AN ACTION by 32 district court clerks challenging the Minister for Justice over their salary scales and status began in the High Court yesterday.
The district court clerks, who the Dublin Metropolitan District and County Borough of Cork, are taking the action against the Minister, Ireland the Attorney General.
Yesterday, Mr James O'Reilly SC, for the clerks, told Mr Justice Morris that his clients' complaint was that they were being assimilated into the general Civil Service without any reference to their status as court clerks.
The clerks claimed they were office holders, which was different from civil servants. They were at the level of higher executive officers and if the statute was complied with they would all be at the level of the higher grade of assistant principle officers.
The defence stated that the legislation provided for the office of district court clerk but did not provide for an independent office of that name.

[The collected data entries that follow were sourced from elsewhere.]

(* ===== verification/BenchThreads.v ===== *)
(** How [src/fsbench.cpp] runs a benchmark in threads: [RunBenchmark], [ThreadBody]
    and [MonitorThreadBody].

    Every thread counts itself in and waits for [start]; the main thread waits
    until all have, sets [start] and waits until all are done. The thread of the
    monitor looks at [num_done] without the mutex, adds to it without the mutex and
    signals without it. In C++ these accesses are data races; the model gives them
    the meaning they have on the target, an access to the [int] being one step on
    one memory. The increment is one step, too: the monitor makes it after it has
    seen every benchmark thread done, so no other increment can come between. *)

From S2P Require Import Prelude Threads.

Set Default Proof Using "Type".

(** [SharedState], and whether it and the arrays of [RunBenchmark] still exist.
    [bench_ran] counts the calls of the benchmark's method. *)
Record shared_state : Type := mkShared {
  sh_total : Z;
  num_initialized : Z;
  num_done : Z;
  sh_start : bool;
  sh_alive : bool;
  args_alive : bool;
  bench_ran : Z
}.

Implicit Types (d : shared_state).

(** An access to [shared], or through [arg]. *)
Definition with_shared {B} (f : shared_state -> B) d : option B := if sh_alive d then Some (f d) else None.
Definition with_args (f : shared_state -> shared_state) d : option shared_state :=
  if args_alive d then Some (f d) else None.

Definition count_in d : shared_state :=
  mkShared (sh_total d) (num_initialized d + 1) (num_done d) (sh_start d) (sh_alive d) (args_alive d) (bench_ran d).
Definition count_done d : shared_state :=
  mkShared (sh_total d) (num_initialized d) (num_done d + 1) (sh_start d) (sh_alive d) (args_alive d) (bench_ran d).
Definition set_start d : shared_state :=
  mkShared (sh_total d) (num_initialized d) (num_done d) true (sh_alive d) (args_alive d) (bench_ran d).
Definition run_method d : shared_state :=
  mkShared (sh_total d) (num_initialized d) (num_done d) (sh_start d) (sh_alive d) (args_alive d) (bench_ran d + 1).
Definition free_args d : shared_state :=
  mkShared (sh_total d) (num_initialized d) (num_done d) (sh_start d) (sh_alive d) false (bench_ran d).
Definition free_shared d : shared_state :=
  mkShared (sh_total d) (num_initialized d) (num_done d) (sh_start d) false (args_alive d) (bench_ran d).

(** Program points: of [RunBenchmark] from the moment the threads are started; of
    the entry block that [ThreadBody] and [MonitorThreadBody] share (the flag says
    which of the two); of the rest of each. *)
Inductive bench_point : Type :=
| R_lock | R_while | R_wait | R_monitor | R_start | R_all | R_while2 | R_wait2 | R_unlock
| R_monitor2 | R_args | R_cond | R_mutex | R_shared | R_end
| J_lock (mon : bool) | J_count (mon : bool) | J_last (mon : bool) | J_all (mon : bool)
| J_while (mon : bool) | J_wait (mon : bool) | J_unlock (mon : bool)
| W_run | W_lock | W_done | W_last | W_all | W_unlock | W_end
| K_while | K_monitor | K_final | K_done | K_all | K_end.

Abbreviation bench_instr := (instr shared_state bench_point).

(** The block that opens [ThreadBody] and [MonitorThreadBody]. *)
Definition join_block (p : bench_point) : bench_instr :=
  match p with
  | J_lock b => Lock (J_count b)
  | J_count b => Do (with_shared count_in) (J_last b)
  | J_last b => Test (with_shared (fun d => num_initialized d >=? sh_total d)) (J_all b) (J_while b)
  | J_all b => Broadcast (J_while b)
  | J_while b => Test (with_shared (fun d => negb (sh_start d))) (J_wait b) (J_unlock b)
  | J_wait b => Wait (J_while b)
  | J_unlock b => Unlock (if b then K_while else W_run)
  | _ => Halt
  end.

Definition ThreadBody (p : bench_point) : bench_instr :=
  match p with
  | W_run => Do (with_args run_method) W_lock
  | W_lock => Lock W_done
  | W_done => Do (with_shared count_done) W_last
  | W_last => Test (with_shared (fun d => num_done d >=? sh_total d)) W_all W_unlock
  | W_all => Broadcast W_unlock
  | W_unlock => Unlock W_end
  | W_end => Halt
  | _ => join_block p
  end.

Definition MonitorThreadBody (p : bench_point) : bench_instr :=
  match p with
  | K_while => Test (with_shared (fun d => num_done d <? sh_total d - 1)) K_monitor K_final
  | K_monitor => Do (with_args id) K_while
  | K_final => Do (with_args id) K_done
  | K_done => Do (with_shared count_done) K_all
  | K_all => Broadcast K_end
  | K_end => Halt
  | _ => join_block p
  end.

(** [shared] is a local variable: its members are destroyed when the call returns. *)
Definition RunBenchmark (n : nat) (p : bench_point) : bench_instr :=
  match p with
  | R_lock => Lock R_while
  | R_while => Test (with_shared (fun d => num_initialized d <=? Z.of_nat n)) R_wait R_monitor
  | R_wait => Wait R_while
  | R_monitor => Do (with_args id) R_start
  | R_start => Do (with_shared set_start) R_all
  | R_all => Broadcast R_while2
  | R_while2 => Test (with_shared (fun d => num_done d <=? Z.of_nat n)) R_wait2 R_unlock
  | R_wait2 => Wait R_while2
  | R_unlock => Unlock R_monitor2
  | R_monitor2 => Do (with_args id) R_args
  | R_args => Do (fun d => Some (free_args d)) R_cond
  | R_cond => Cond_destroy R_mutex
  | R_mutex => Mutex_destroy R_shared
  | R_shared => Do (fun d => Some (free_shared d)) R_end
  | _ => Halt
  end.

Definition bench_code (n : nat) (p : bench_point) : bench_instr :=
  match p with
  | R_lock | R_while | R_wait | R_monitor | R_start | R_all | R_while2 | R_wait2 | R_unlock
  | R_monitor2 | R_args | R_cond | R_mutex | R_shared | R_end => RunBenchmark n p
  | K_while | K_monitor | K_final | K_done | K_all | K_end => MonitorThreadBody p
  | _ => ThreadBody p
  end.

(** The threads are started: 0 is the main thread, then [n] threads of the
    benchmark, and the monitor. *)
Definition bench_init (n : nat) : machine shared_state bench_point :=
  mkMachine (mkShared (Z.of_nat n + 1) 0 0 false true true 0) None true true
    (Running R_lock :: replicate n (Running (J_lock false)) ++ [Running (J_lock true)]).

Abbreviation bench_machine := (machine shared_state bench_point).
Abbreviation bench_status := (status bench_point).

(** * What goes wrong *)

(** The thread of the benchmark is done, the monitor counts itself done, the
    thread sees that all are and wakes the main thread, which destroys [shared];
    then the monitor signals. *)
Definition late_signal : list event :=
  (replicate 3 (Go 0 0) ++ replicate 5 (Go 1 0) ++ replicate 6 (Go 2 0) ++ replicate 7 (Go 0 0) ++
   replicate 3 (Go 1 0) ++ replicate 3 (Go 2 0) ++
   replicate 3 (Go 1 0) ++ replicate 3 (Go 2 0) ++ replicate 3 (Go 1 0) ++ replicate 8 (Go 0 0))%nat.

(** The main thread wakes up by itself, sees that the monitor is not done, and
    before it sleeps again the monitor counts itself done and signals. *)
Definition lost_signal : list event :=
  (replicate 3 (Go 0 0) ++ replicate 5 (Go 1 0) ++ replicate 6 (Go 2 0) ++ replicate 7 (Go 0 0) ++
   replicate 3 (Go 1 0) ++ replicate 3 (Go 2 0) ++ replicate 5 (Go 1 0) ++ replicate 2 (Go 2 0) ++
   [WakeUp 0; Go 0 0; Go 0 0] ++ replicate 2 (Go 2 0) ++ [Go 0 0])%nat.

(** * The invariant *)

Implicit Types (m : bench_machine) (r st : bench_status) (js : list bench_status).

(** The program point a thread is at or comes back to. *)
Definition point st : bench_point := match st with Running p | Asleep p | Awake p => p end.

Definition main_side r : bool :=
  match r with
  | Running (R_lock | R_while | R_wait | R_monitor | R_start | R_all | R_while2 | R_wait2 | R_unlock
             | R_monitor2 | R_args | R_cond | R_mutex | R_shared | R_end)
  | Asleep (R_while | R_while2) | Awake (R_while | R_while2) => true
  | _ => false
  end.
Definition joiner_side (mon : bool) st : bool :=
  match st with
  | Running (J_lock b | J_count b | J_last b | J_all b | J_while b | J_wait b | J_unlock b)
  | Asleep (J_while b) | Awake (J_while b) => eqb b mon
  | Running (W_run | W_lock | W_done | W_last | W_all | W_unlock | W_end) => negb mon
  | Running (K_while | K_monitor | K_final | K_done | K_all | K_end) => mon
  | _ => false
  end.

(** Between [Lock] and [Unlock]. *)
Definition in_section st : bool :=
  match st with
  | Running (R_while | R_wait | R_monitor | R_start | R_all | R_while2 | R_wait2 | R_unlock
             | J_count _ | J_last _ | J_all _ | J_while _ | J_wait _ | J_unlock _
             | W_done | W_last | W_all | W_unlock) => true
  | _ => false
  end.

(** A thread has counted itself in; is past the wait for [start]; is done. *)
Definition counted st : bool :=
  match st with Running (J_lock _ | J_count _) => false | _ => true end.
Definition released st : bool :=
  match st with
  | Running (J_unlock _ | W_run | W_lock | W_done | W_last | W_all | W_unlock | W_end
             | K_while | K_monitor | K_final | K_done | K_all | K_end) => true
  | _ => false
  end.
Definition is_done st : bool :=
  match st with Running (W_last | W_all | W_unlock | W_end | K_all | K_end) => true | _ => false end.

(** It has run the method. *)
Definition has_run st : bool :=
  match st with Running (W_lock | W_done | W_last | W_all | W_unlock | W_end) => true | _ => false end.

(** The main thread has seen all threads; has set [start]; is past its last loop. *)
Definition all_in r : bool :=
  match r with
  | Running (R_lock | R_while | R_wait) | Asleep R_while | Awake R_while => false
  | _ => true
  end.
Definition started r : bool :=
  match r with Running (R_monitor | R_start) => false | _ => all_in r end.
Definition past_loop r : bool :=
  match r with
  | Running (R_unlock | R_monitor2 | R_args | R_cond | R_mutex | R_shared | R_end) => true
  | _ => false
  end.
(** It holds the mutex since it set [start]. *)
Definition starting r : bool :=
  match r with Running (R_all | R_wait2) => true | _ => false end.

Definition count (f : bench_status -> bool) js : nat := sum_list_with (fun st => if f st then 1%nat else 0%nat) js.

Definition last_block st : bool := match st with Running (J_last _ | J_all _) => true | _ => false end.
Definition is_monitor st : bool :=
  match point st with
  | J_lock b | J_count b | J_last b | J_all b | J_while b | J_wait b | J_unlock b => b
  | K_while | K_monitor | K_final | K_done | K_all | K_end => true
  | _ => false
  end.

(** A thread beside the main thread [r]. *)
Definition beside r st : bool :=
  implb (released st) (started r) &&
  implb (sleeping st) (negb (started r) || match r with Running R_all => true | _ => false end) &&
  implb (match st with Running (J_wait _) => true | _ => false end) (negb (started r)) &&
  implb (last_block st) (negb (all_in r)) &&
  implb (all_in r) (counted st) &&
  implb (starting r) (negb (released st)) &&
  implb (match st with Running K_end => true | _ => false end) (match r with Asleep R_while2 => false | _ => true end) &&
  implb (past_loop r) (match st with Running (W_end | K_all | K_end) => true | _ => false end).

(** How many threads must be done where a thread is. *)
Definition need (n : nat) st : nat :=
  match st with
  | Running (K_final | K_done) => n
  | Running (K_all | K_end | W_all) | Awake R_while2 => n + 1
  | _ => if past_loop st then n + 1 else 0
  end.

(** The mutex belongs to the thread that is between [Lock] and [Unlock]. *)
Definition owned (o : option nat) (l : list bench_status) : Prop :=
  (forall i st, l !! i = Some st -> in_section st = bool_decide (o = Some i)) /\
  (forall i, o = Some i -> is_Some (l !! i)).

Record bench_ok (n : nat) r js m : Prop := {
  bo_threads : threads m = r :: js;
  bo_length : length js = (n + 1)%nat;
  bo_main : main_side r = true;
  bo_joiners : Forall (fun st => joiner_side (is_monitor st) st = true) js;
  bo_monitor : count is_monitor js = 1%nat;
  bo_owner : owned (owner m) (r :: js);
  bo_total : sh_total (data m) = Z.of_nat n + 1;
  bo_initialized : num_initialized (data m) = Z.of_nat (count counted js);
  bo_done : num_done (data m) = Z.of_nat (count is_done js);
  bo_ran : bench_ran (data m) = Z.of_nat (count has_run js);
  bo_start : sh_start (data m) = started r;
  bo_beside : Forall (fun st => beside r st = true) js;
  bo_need : Forall (fun st => (need n st <= count is_done js)%nat) (r :: js);
  bo_wait : r = Running R_wait -> (count counted js <= n)%nat;
  bo_asleep : r = Asleep R_while -> (count counted js <= n)%nat \/ exists i st, js !! i = Some st /\ last_block st = true;
  bo_while2 : r = Running R_while2 -> Forall (fun st => released st = false) js \/ (n + 1 <= count is_done js)%nat;
  bo_mutex : mutex_live m = match r with Running (R_shared | R_end) => false | _ => true end;
  bo_cond : cond_live m = match r with Running (R_mutex | R_shared | R_end) => false | _ => true end;
  bo_args : args_alive (data m) = match r with Running (R_cond | R_mutex | R_shared | R_end) => false | _ => true end;
  bo_alive : sh_alive (data m) = match r with Running R_end => false | _ => true end
}.

(** * Counting *)

Lemma sum_insert {X} (f : X -> nat) (l : list X) i x y : l !! i = Some x ->
  (sum_list_with f (<[i := y]> l) + f x = sum_list_with f l + f y)%nat.
Proof.
  revert i. induction l as [|z l IH]; intros [|i] H; simplify_eq/=; [lia|].
  specialize (IH i H). lia.
Qed.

In an affidavit, Mr William Sexton, on behalf of the other court clerks said they had the description and salary of a HEO in the general Civil Service.
There were some nine further district court clerks outside the Dublin Metropolitan District and County Borough of Cork who had a Civil Service description of assistant principle officer and therefore had a higher annual salary.
The grades of court clerk, ranging from A to D, were estimated on the number of cases they had per annum. Grade A carried in excess of 15,000 cases, grade B was between 5,350 and 15,000.
Due to a "realignment agreement" negotiated by staff and Department of Justice in 1979, a grade B clerk then held the position of HEO in the Civil Service. The powers, duties and functions of the clerks were vested in them by the Court Officers Act 1926.
In 1981, when he queried the nature of his appointment to a new clerkship in Buncrana, Co Donegal, the Department said in a letter it considered the district court clerk was an HEO within the Civil Service structure rather than a statutory office holder appointed pursuant to the 1926 Act.
Mr Sexton said with regard to the case count criterion, not only was he advised that this lacked statutory sanction but that such a criterion was inherently arbitrary and unsatisfactory.
There was no grade A clerkship before 1979. Since then the 32 clerks, including himself, said to have the status of HEOs within the general Civil Service, had suffered financial loss annually, which was based on the difference in salary and increments which they earned as HEOs compared to the salary and increments they would gain as assistant principle officers.
The defence states that the legislation did not entitle them to the same salary scale and emoluments as the other provincial district court clerks. The case count system had been in place since 1973 and the applicants were guilty of inordinate delay in bringing the case to challenge it.
It was denied that the difference in remuneration currently operated by the Minister was outside her powers. It was also denied that the distinction in remuneration was arbitrary, haphazard, unreasonable in law and had no recreational or logical basis.